Em 1815, as forças wahabistas foram massacradas pelos egípcios (agindo em nome dos otomanos) em uma batalha decisiva. Em 1818, os otomanos capturaram e destruíram a capital wahabista de Dariyah. Era o fim do primeiro estado saudita. Os poucos wahabistas remanescentes fugiram para o deserto para se reagrupar e lá ficaram, quietos, pela maior parte do século 19.
A história retorna com o Isis
Não é difícil entender como a fundação do Estado Islâmico pelo ISIS no Iraque contemporâneo possa ressoar entre aqueles que se lembram dessa história. De fato, o ethos do wahabismo do século 18 não só não morreu em Nejd, mas voltou à vida com força com o colapso do Império Otomano em meio ao caos da Primeira Guerra.
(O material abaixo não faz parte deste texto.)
(** One unit pair with one edge on a new builder. *)
Lemma unit_pair_links_sample :
  InterLinksBuilder.wf InterLinksBuilder.create ∧
  ∃ b', InterLinksBuilder.run (unitPairCalls Sample.unit Sample.unit [(0, 1, InteractionType.HalogenBond)])
          InterLinksBuilder.create = Ok b' ∧
        InterLinksBuilder.wf b' ∧
        InterLinksBuilder.getLinks b' =
        InterLinksBuilder.addMapEntry
          (InterLinksBuilder.addMapEntry (InterLinksBuilder.getLinks InterLinksBuilder.create) (Unit.id Sample.unit)
             (InterLinksBuilder.pairAB Sample.unit Sample.unit [(0, 1, InteractionType.HalogenBond)]))
          (Unit.id Sample.unit)
          (InterLinksBuilder.pairBA Sample.unit Sample.unit [(0, 1, InteractionType.HalogenBond)]).
Proof.
  split; [apply wf_create|].
  apply (unit_pair_links InterLinksBuilder.create Sample.unit Sample.unit
           [(0, 1, InteractionType.HalogenBond)]), wf_create.
Defined.

Lemma sum_list_indicator_0 (l : list nat) (k : nat) :
  k ∉ l → sum_list ((λ a, if Nat.eqb k a then 1 else 0) <$> l) = 0.
Proof.
  induction l as [|x l IHl]; [done|]. intros Hni. rewrite fmap_cons. cbn [sum_list].
  destruct (Nat.eqb_spec k x) as [->|_].
  - exfalso. apply Hni, list_elem_of_here.
  - rewrite IHl; [done|]. intros ?. apply Hni. by apply list_elem_of_further.
Qed.

Lemma sum_list_indicator (l : list nat) (k : nat) :
  NoDup l → k ∈ l → sum_list ((λ a, if Nat.eqb k a then 1 else 0) <$> l) = 1.
Proof.
  induction 1 as [|a l Hni Hn IH]; [by intros ?%elem_of_nil|].
  intros [->|Hin]%elem_of_cons; rewrite fmap_cons; cbn [sum_list].
  - by rewrite Nat.eqb_refl, sum_list_indicator_0.
  - destruct (Nat.eqb_spec k a) as [->|_]; [done|]. by apply IH.
Qed.

Lemma sum_list_filter_lengths {E} (key : E → nat) (es : list E) (l : list nat) :
  NoDup l → (∀ e, e ∈ es → key e ∈ l) →
  sum_list ((λ a, length (List.filter (λ e, Nat.eqb (key e) a) es)) <$> l) = length es.
Proof.
  intros Hn. induction es as [|e es IH]; intros Hin.
  - cbn [List.filter length]. clear. induction l as [|a l IHl]; [done|].
    rewrite fmap_cons. cbn [sum_list]. by rewrite IHl.
  - assert (H1 := sum_list_indicator l (key e) Hn (Hin e (list_elem_of_here _ _))).
    assert (H2 := IH (λ e' He', Hin e' (list_elem_of_further _ _ _ He'))).
    enough (sum_list ((λ a, length (List.filter (λ e, Nat.eqb (key e) a) (e :: es))) <$> l) =
            sum_list ((λ a, if Nat.eqb (key e) a then 1 else 0) <$> l) +
            sum_list ((λ a, length (List.filter (λ e, Nat.eqb (key e) a) es)) <$> l))
      as Hsum.
    { rewrite Hsum; cbn [length]; lia. }
    clear. induction l as [|a l IHl]; [done|].
    rewrite !fmap_cons. cbn [sum_list]. rewrite IHl. cbn [List.filter].
    destruct (Nat.eqb (key e) a); cbn [length]; unfold id; lia.
Qed.

Lemma fold_addMapEntry_length {E B} (key : E → nat) (val : E → B) (es : list E) (k : nat) :
  length (default [] (fold_left (λ m e, InterLinksBuilder.addMapEntry m (key e) (val e)) es ∅ !! k)) =
  length (List.filter (λ e, Nat.eqb (key e) k) es).
Proof.
  rewrite fold_addMapEntry_lookup, lookup_empty.
  rewrite <- (length_fmap val (List.filter _ es)).
  by destruct (val <$> List.filter _ es).
Qed.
Os Al Saud - nesse renascimento do século 20 - foram liderados pelo lacônico e politicamente astuto Abd-al Aziz, que, unindo tribos beduínas divergentes, lançou o "Ikhwan" saudita no espírito dos antigos combatentes proselitistas de Abd-al Wahhab e Ibn Saud.
O Ikhwan era uma reencarnação do movimento de vanguarda feroz e semiindependente de wahabistas do passado, os "moralistas" que quase conseguiram tomar a Arábia no começo do século 19. Assim como antes, o Ikhwan capturou Meca, Medina e Jidá entre 1914 e 1926. Abd-al Aziz, entretanto, começou a perceber que seus interesses mais amplos estavam sendo ameaçados pelo "jacobinismo" revolucionário exibido pelo Ikhwan. O Ikhwan se revoltou - levando a uma guerra civil que durou até os anos 1930, quando o rei os sacrificou: ele os massacrou com metralhadoras.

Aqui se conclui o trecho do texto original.